La Côte d’Ivoire s’engage résolument à dynamiser sa production animale et halieutique afin de minimiser sa forte dépendance aux importations. Cette initiative stratégique survient alors que les dépenses consacrées aux achats extérieurs de viandes et d’abats ont atteint un niveau alarmant de 782 milliards de francs CFA en 2024, comme l’a révélé Bouadi Beda Paul, directeur des affaires financières au ministère des Ressources animales et halieutiques (MIRAH).

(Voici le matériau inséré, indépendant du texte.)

(** Bytes stored one after the other, and numbers read. *)
Fixpoint st_bytes (m : gmap Z Z) (a : Z) (bs : list Z) : gmap Z Z :=
  match bs with [] => m | b :: r => st_bytes (st8 m a b) (a + 1) r end.

Fixpoint le (n : nat) (m : gmap Z Z) (a : Z) : Z :=
  match n with O => 0 | S k => ld8 m a + 256 * le k m (a + 1) end.

Fixpoint le_bytes (n : nat) (v : Z) : list Z :=
  match n with O => [] | S k => u8 v :: le_bytes k (v / 256) end.

Definition bytes_at (m : gmap Z Z) (a : Z) (bs : list Z) : Prop :=
  forall i b, bs !! i = Some b -> ld8 m (a + Z.of_nat i) = b.

(** Equal on a range of addresses, and everywhere but there. *)
Definition same_on (a n : Z) (m m' : gmap Z Z) : Prop := forall p, a <= p < a + n -> ld8 m' p = ld8 m p.
Definition same_off (a n : Z) (m m' : gmap Z Z) : Prop := forall p, p < a \/ a + n <= p -> ld8 m' p = ld8 m p.

Lemma ld8_byte m p : byte (ld8 m p).
Proof. apply u8_range. Qed.

Lemma ld8_stored m a v p : ld8 (st8 m a v) p = if decide (p = a) then u8 v else ld8 m p.
Proof.
  unfold ld8, st8. case_decide as E.
  - subst. rewrite lookup_insert_eq. apply u8_small, u8_range.
  - by rewrite lookup_insert_ne by congruence.
Qed.

Lemma ld8_st_bytes m a bs p :
  ld8 (st_bytes m a bs) p =
  match bs !! Z.to_nat (p - a) with
  | Some b => if decide (a <= p) then u8 b else ld8 m p
  | None => ld8 m p
  end.
Proof.
  revert m a. induction bs as [|b bs IH]; intros m a; [done|]. cbn [st_bytes]. rewrite IH, ld8_stored.
  destruct (decide (p = a)) as [->|Hne].
  - rewrite Z.sub_diag. change ((b :: bs) !! Z.to_nat 0) with (Some b). cbv beta iota. rewrite (decide_True (P := a <= a)) by lia.
    destruct (bs !! Z.to_nat (a - (a + 1))); [|done]. by rewrite decide_False by lia.
  - destruct (decide (a <= p)) as [Hle|Hlt].
    + replace (Z.to_nat (p - a)) with (S (Z.to_nat (p - (a + 1)))) by lia. change ((b :: bs) !! S (Z.to_nat (p - (a + 1)))) with (bs !! Z.to_nat (p - (a + 1))).
      destruct (bs !! Z.to_nat (p - (a + 1))); [|done]. by rewrite decide_True by lia.
    + replace (Z.to_nat (p - a)) with 0%nat by lia. replace (Z.to_nat (p - (a + 1))) with 0%nat by lia.
      change ((b :: bs) !! 0%nat) with (Some b). cbv beta iota.
      destruct (bs !! 0%nat); [|done]. by rewrite decide_False by lia.
Qed.

Lemma st_bytes_at m a bs : Forall byte bs -> bytes_at (st_bytes m a bs) a bs.
Proof.
  intros Hb i b Hi. rewrite ld8_st_bytes. replace (a + Z.of_nat i - a) with (Z.of_nat i) by lia.
  rewrite Nat2Z.id, Hi, decide_True by lia. apply u8_small. rewrite Forall_lookup in Hb. by eapply Hb.
Qed.

Lemma st_bytes_off m a bs : same_off a (Z.of_nat (length bs)) m (st_bytes m a bs).
Proof.
  intros p Hp. rewrite ld8_st_bytes. destruct (bs !! Z.to_nat (p - a)) as [b|] eqn:E; [|done].
  apply lookup_lt_Some in E. by rewrite decide_False by lia.
Qed.

Lemma le_range n m a : 0 <= le n m a < 256 ^ Z.of_nat n.
Proof.
  revert a. induction n as [|n IH]; intros a; cbn [le]; [done|]. specialize (IH (a + 1)).
  pose proof (ld8_byte m a). unfold byte in *. rewrite Nat2Z.inj_succ, Z.pow_succ_r by lia. lia.
Qed.

Lemma le_same n m m' a : same_on a (Z.of_nat n) m m' -> le n m' a = le n m a.
Proof.
  revert a. induction n as [|n IH]; intros a H; cbn [le]; [done|]. rewrite H by lia. f_equal. f_equal.
  apply IH. intros p Hp. apply H. lia.
Qed.

Lemma length_le_bytes n v : length (le_bytes n v) = n.
Proof. revert v. induction n as [|n IH]; intros v; cbn; [done|]. by rewrite IH. Qed.

Lemma le_bytes_byte n v : Forall byte (le_bytes n v).
Proof. revert v. induction n as [|n IH]; intros v; cbn; constructor; [apply u8_range|apply IH]. Qed.

(** Reading what was stored. *)
Lemma le_read n m a v : bytes_at m a (le_bytes n v) -> 0 <= v < 256 ^ Z.of_nat n -> le n m a = v.
Proof.
  revert a v. induction n as [|n IH]; intros a v Hb Hv; cbn [le].
  - change (256 ^ Z.of_nat 0) with 1 in Hv. lia.
  - rewrite Nat2Z.inj_succ, Z.pow_succ_r in Hv by lia.
    pose proof (Hb 0%nat (u8 v) eq_refl) as H0. rewrite Z.add_0_r in H0. rewrite H0.
    rewrite (IH (a + 1) (v / 256)).
    + unfold u8. pose proof (Z.div_mod v 256). lia.
    + intros i b Hi. replace (a + 1 + Z.of_nat i) with (a + Z.of_nat (S i)) by lia. by apply Hb.
    + split; [apply Z.div_pos; lia|]. apply Z.div_lt_upper_bound; lia.
Qed.

Lemma le_st n m a v : 0 <= v < 256 ^ Z.of_nat n -> le n (st_bytes m a (le_bytes n v)) a = v.
Proof. intros Hv. apply le_read; [|done]. apply st_bytes_at, le_bytes_byte. Qed.

Lemma le_off n k m m' a b : same_off a k m m' -> b + Z.of_nat n <= a \/ a + k <= b -> le n m' b = le n m b.
Proof. intros H Hb. apply le_same. intros p Hp. apply H. lia. Qed.

Lemma le_st_ne n m a b bs : b + Z.of_nat n <= a \/ a + Z.of_nat (length bs) <= b ->
  le n (st_bytes m a bs) b = le n m b.
Proof. apply le_off, st_bytes_off. Qed.

(** The kernel's word is a number of four bytes. *)
Lemma ld32_le m a : ld32 m a = le 4 m a.
Proof.
  unfold ld32. cbn [le]. replace (a + 2) with (a + 1 + 1) by lia. replace (a + 3) with (a + 1 + 1 + 1) by lia. lia.
Qed.

(** ** Running the accesses *)

Definition free (zone : Z -> bool) (a n : Z) : Prop := forall p, a <= p < a + n -> zone p = false.

Lemma real_free p : 0x500 <= p < 0x7000 \/ 0x7C00 <= p < 0x7E00 \/ 0xBE00 <= p -> real_zone p = false.
Proof. unfold real_zone. intros H. rewrite !orb_false_iff, !andb_false_iff, !Z.ltb_ge, !Z.leb_gt. lia. Qed.

Lemma pm_free p : p < 0x7E00 \/ 0xBE00 <= p < 0x8F000 \/ 0x90000 <= p -> pm_zone p = false.
Proof. unfold pm_zone. intros H. rewrite !orb_false_iff, !andb_false_iff, !Z.ltb_ge, !Z.leb_gt. lia. Qed.

Lemma phys_low g a : 0 <= a < 0x100000 -> phys g a = a.
Proof.
  intros Ha. destruct g; [done|]. cbn. apply Z.bits_inj'. intros i Hi. rewrite Z.ldiff_spec.
  destruct (Z.eq_dec i 20) as [->|Hne].
  - assert (Z.testbit a 20 = false) as -> by (apply Z.bits_above_log2; [lia|]; destruct (Z.eq_dec a 0) as [->|];
      [done|apply Z.log2_lt_pow2; lia]). done.
  - change 0x100000 with (2 ^ 20). rewrite Z.pow2_bits_false by lia. by rewrite andb_true_r.
Qed.

Section Rules.
Context (E : stop -> lsys -> Prop).

Lemma wp_rdv x s (Q : Z -> lsys -> Prop) : Q (l_var s x) s -> wpe (rdv x) s Q E.
Proof. done. Qed.

Lemma wp_wrv x v s (Q : unit -> lsys -> Prop) : Q tt (set_var x v s) -> wpe (wrv x v) s Q E.
Proof. done. Qed.

Lemma wp_next_call s (Q : nat -> lsys -> Prop) : Q (l_calls s) (add_call s) -> wpe next_call s Q E.
Proof. done. Qed.

Lemma wp_put8_phys zone a v s (Q : unit -> lsys -> Prop) : zone (phys (l_a20 s) a) = false ->
  Q tt (set_mem (st8 (l_mem s) (phys (l_a20 s) a) v) s) -> wpe (put8 zone a v) s Q E.
Proof. intros Hz HQ. unfold wpe, put8, bind, get. by rewrite Hz. Qed.

Lemma wp_get8_phys a s (Q : Z -> lsys -> Prop) : Q (ld8 (l_mem s) (phys (l_a20 s) a)) s -> wpe (get8 a) s Q E.
Proof. done. Qed.

Lemma wp_put8 zone a v s (Q : unit -> lsys -> Prop) : l_a20 s = true -> zone a = false ->
  Q tt (set_mem (st8 (l_mem s) a v) s) -> wpe (put8 zone a v) s Q E.
Proof. intros Ha Hz HQ. unfold wpe, put8, bind, get, phys. by rewrite Ha, Hz. Qed.

Lemma wp_put_bytes zone a bs s (Q : unit -> lsys -> Prop) : l_a20 s = true ->
  free zone a (Z.of_nat (length bs)) -> Q tt (set_mem (st_bytes (l_mem s) a bs) s) ->
  wpe (put_bytes zone a bs) s Q E.
Proof.
  revert a s. induction bs as [|b bs IH]; intros a s Ha Hf HQ; cbn [put_bytes].
  - apply wp_ret. by destruct s.
  - apply wp_bind, wp_put8; [done|apply Hf; cbn; lia|]. apply IH; [done| |done].
    intros p Hp. apply Hf. cbn. lia.
Qed.

(** Below 1 MB the gate does not matter. *)
Lemma wp_put_bytes_low zone a bs s (Q : unit -> lsys -> Prop) : 0 <= a -> a + Z.of_nat (length bs) <= 0x100000 ->
  free zone a (Z.of_nat (length bs)) -> Q tt (set_mem (st_bytes (l_mem s) a bs) s) ->
  wpe (put_bytes zone a bs) s Q E.
Proof.
  revert a s. induction bs as [|b bs IH]; intros a s H0 H1 Hf HQ; cbn [put_bytes].
  - apply wp_ret. by destruct s.
  - cbn [length] in *. rewrite Nat2Z.inj_succ in *.
    apply wp_bind, wp_put8_phys; rewrite phys_low by lia; [apply Hf; lia|]. apply IH; [lia|lia| |done].
    intros p Hp. apply Hf. lia.
Qed.

Lemma st8_u8 m a v : st8 m a (u8 v) = st8 m a v.
Proof. unfold st8. by rewrite (u8_small (u8 v)) by apply u8_range. Qed.

Lemma put_le_bytes zone n a v s : put_le zone n a v s = put_bytes zone a (le_bytes n v) s.
Proof.
  revert a v s. induction n as [|n IH]; intros a v s; [done|]. cbn [put_le le_bytes put_bytes].
  unfold bind at 1 2. unfold put8, bind, get. destruct (zone _); [done|]. cbn. rewrite st8_u8. apply IH.
Qed.

Lemma wp_put_le zone n a v s (Q : unit -> lsys -> Prop) : l_a20 s = true -> free zone a (Z.of_nat n) ->
  Q tt (set_mem (st_bytes (l_mem s) a (le_bytes n v)) s) -> wpe (put_le zone n a v) s Q E.
Proof.
  intros Ha Hf HQ. unfold wpe. rewrite put_le_bytes.
  apply wp_put_bytes; [done|by rewrite length_le_bytes|done].
Qed.

Lemma get_le_run n a s : l_a20 s = true -> get_le n a s = Ok (le n (l_mem s) a) s.
Proof.
  intros Ha. revert a. induction n as [|n IH]; intros a; cbn [get_le le]; [done|].
  unfold bind, get8, get, phys. by rewrite Ha, IH.
Qed.

Lemma wp_get_le n a s (Q : Z -> lsys -> Prop) : l_a20 s = true -> Q (le n (l_mem s) a) s -> wpe (get_le n a) s Q E.
Proof. intros Ha HQ. unfold wpe. by rewrite get_le_run. Qed.

Lemma wp_get8 a s (Q : Z -> lsys -> Prop) : l_a20 s = true -> Q (ld8 (l_mem s) a) s -> wpe (get8 a) s Q E.
Proof. intros Ha HQ. unfold wpe, get8, get, phys. by rewrite Ha. Qed.
End Rules.

(** ** What output changes *)

(** States that differ in what was printed. *)
Definition printed (s s' : lsys) : Prop := exists o, s' = Lsys (l_mem s) (l_var s) (l_a20 s) (l_calls s) o.

Lemma text_refl s : printed s s.
Proof. exists (l_out s). by destruct s. Qed.

Lemma teletype_all_wp cs s E (Q : unit -> lsys -> Prop) : (forall s', printed s s' -> Q tt s') -> wpe (teletype_all cs) s Q E.
Proof.
  intros HQ. assert (forall cs s0, printed s s0 -> wpe (teletype_all cs) s0 Q E) as H; [|apply H, text_refl].
  clear cs. induction cs as [|c cs IH]; intros s0 Hp; cbn [teletype_all]; [by apply wp_ret, HQ|].
  apply wp_bind, wp_modify. apply IH. destruct Hp as [o ->]. by eexists.
Qed.

Lemma print_string_wp msg s E (Q : unit -> lsys -> Prop) : (forall s', printed s s' -> Q tt s') -> wpe (print_string msg) s Q E.
Proof. apply teletype_all_wp. Qed.

Lemma print_hex_raw_wp v s E (Q : unit -> lsys -> Prop) : (forall s', printed s s' -> Q tt s') -> wpe (print_hex_raw v) s Q E.
Proof. apply teletype_all_wp. Qed.

Lemma bios_hex_wp v s E (Q : unit -> lsys -> Prop) : (forall s', printed s s' -> Q tt s') -> wpe (print_hex v) s Q E.
Proof.
  intros HQ. unfold print_hex. apply wp_bind, wp_modify, wp_bind, wp_modify, print_hex_raw_wp.
  intros s' [o ->]. apply HQ. by eexists.
Qed.

(** One instruction of a run; accesses of memory need the gate open. *)
Ltac lstep :=
  cbv beta zeta;
  lazymatch goal with
  | |- wpe (bind _ _) _ _ _ => apply wp_bind
  | |- wpe (rdv _) _ _ _ => apply wp_rdv
  | |- wpe (wrv _ _) _ _ _ => apply wp_wrv
  | |- wpe (ret _) _ _ _ => apply wp_ret
  | |- wpe next_call _ _ _ => apply wp_next_call
  | |- wpe (get_le _ _) _ _ _ => apply wp_get_le; [assumption || reflexivity|]
  | |- wpe (get8 _) _ _ _ => apply wp_get8; [assumption || reflexivity|]
  end.

Lemma set_var_eq x v s : l_var (set_var x v s) x = v.
Proof. cbn. by rewrite decide_True. Qed.

Lemma set_var_ne x y v s : y <> x -> l_var (set_var x v s) y = l_var s y.
Proof. intros H. cbn. by rewrite decide_False. Qed.

Lemma set_var_mem x v s : l_mem (set_var x v s) = l_mem s.
Proof. done. Qed.

(** Reading variables after assignments. *)
Ltac vars := repeat first [rewrite set_var_mem | rewrite set_var_eq | rewrite set_var_ne by discriminate].

(** ** The screen in protected mode *)

(** States that differ on the screen. *)
Record drew (s s' : lsys) : Prop := {
  dr_mem : same_off 0xB8000 0xFA0 (l_mem s) (l_mem s');
  dr_var : l_var s' = l_var s;
  dr_a20 : l_a20 s' = l_a20 s;
}.

Lemma drew_trans s1 s2 s3 : drew s1 s2 -> drew s2 s3 -> drew s1 s3.
Proof. intros [A1 A2 A3] [B1 B2 B3]. split; [|congruence|congruence]. intros p Hp. by rewrite B1, A1. Qed.

Lemma pm_put_wp cs edi s E (Q : Z -> lsys -> Prop) : l_a20 s = true -> 0xB8000 <= edi ->
  edi + 2 * Z.of_nat (length cs) <= 0xB8FA0 ->
  (forall s', drew s s' -> Q (edi + 2 * Z.of_nat (length cs)) s') -> wpe (pm_put edi cs) s Q E.
Proof.
  intros Ha. revert edi s Ha Q. induction cs as [|c cs IH]; intros edi s Ha Q H1 H2 HQ; cbn [pm_put].
  - apply wp_ret. rewrite Z.add_0_r in HQ. by apply HQ.
  - cbn [length] in *. rewrite Nat2Z.inj_succ in *.
    apply wp_bind, wp_put_le; [done|intros p Hp; apply pm_free; lia|].
    rewrite u32_small by (unfold is32; lia). apply IH; [done|lia|lia|]. intros s' Hd.
    replace (edi + 2 + 2 * Z.of_nat (length cs)) with (edi + 2 * Z.succ (Z.of_nat (length cs))) by lia. apply HQ.
    eapply drew_trans; [|exact Hd]. split; [|done|done]. intros p Hp. cbn [l_mem set_mem].
    rewrite (st_bytes_off _ _ _ p); [done|]. rewrite length_le_bytes. lia.
Qed.

(** The next line to be written is [r]. *)
Definition at_row (s : lsys) (r : Z) : Prop := l_var s pm_vga_pos = 0xB8000 + 160 * r.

Lors d’un atelier organisé le mercredi 29 juillet 2026 à Jacqueville, dédié à la révision du Document de programmation pluriannuelle des dépenses et des projets annuels de performance (DPPD-PAP) pour la période 2027-2029, M. Bouadi Beda Paul a mis en exergue l’impératif d’une planification budgétaire axée sur des résultats concrets. Cette approche est jugée essentielle pour relever les défis complexes auxquels le secteur est confronté.
Au cœur de cette démarche, la Politique nationale de développement de l’élevage, de la pêche et de l’aquaculture (PONADEPA) 2026-2030 se positionne comme un pilier. Elle vise notamment à fortifier la souveraineté alimentaire Côte d’Ivoire et à stimuler l’afflux d’investissements privés dans ces filières vitales.
« Dans le cadre d’une gestion résolument orientée vers les résultats, l’élaboration du DPPD-PAP ne constitue plus une simple option, mais bien une nécessité absolue », a affirmé Bouadi Beda Paul, soulignant l’urgence de cette transformation.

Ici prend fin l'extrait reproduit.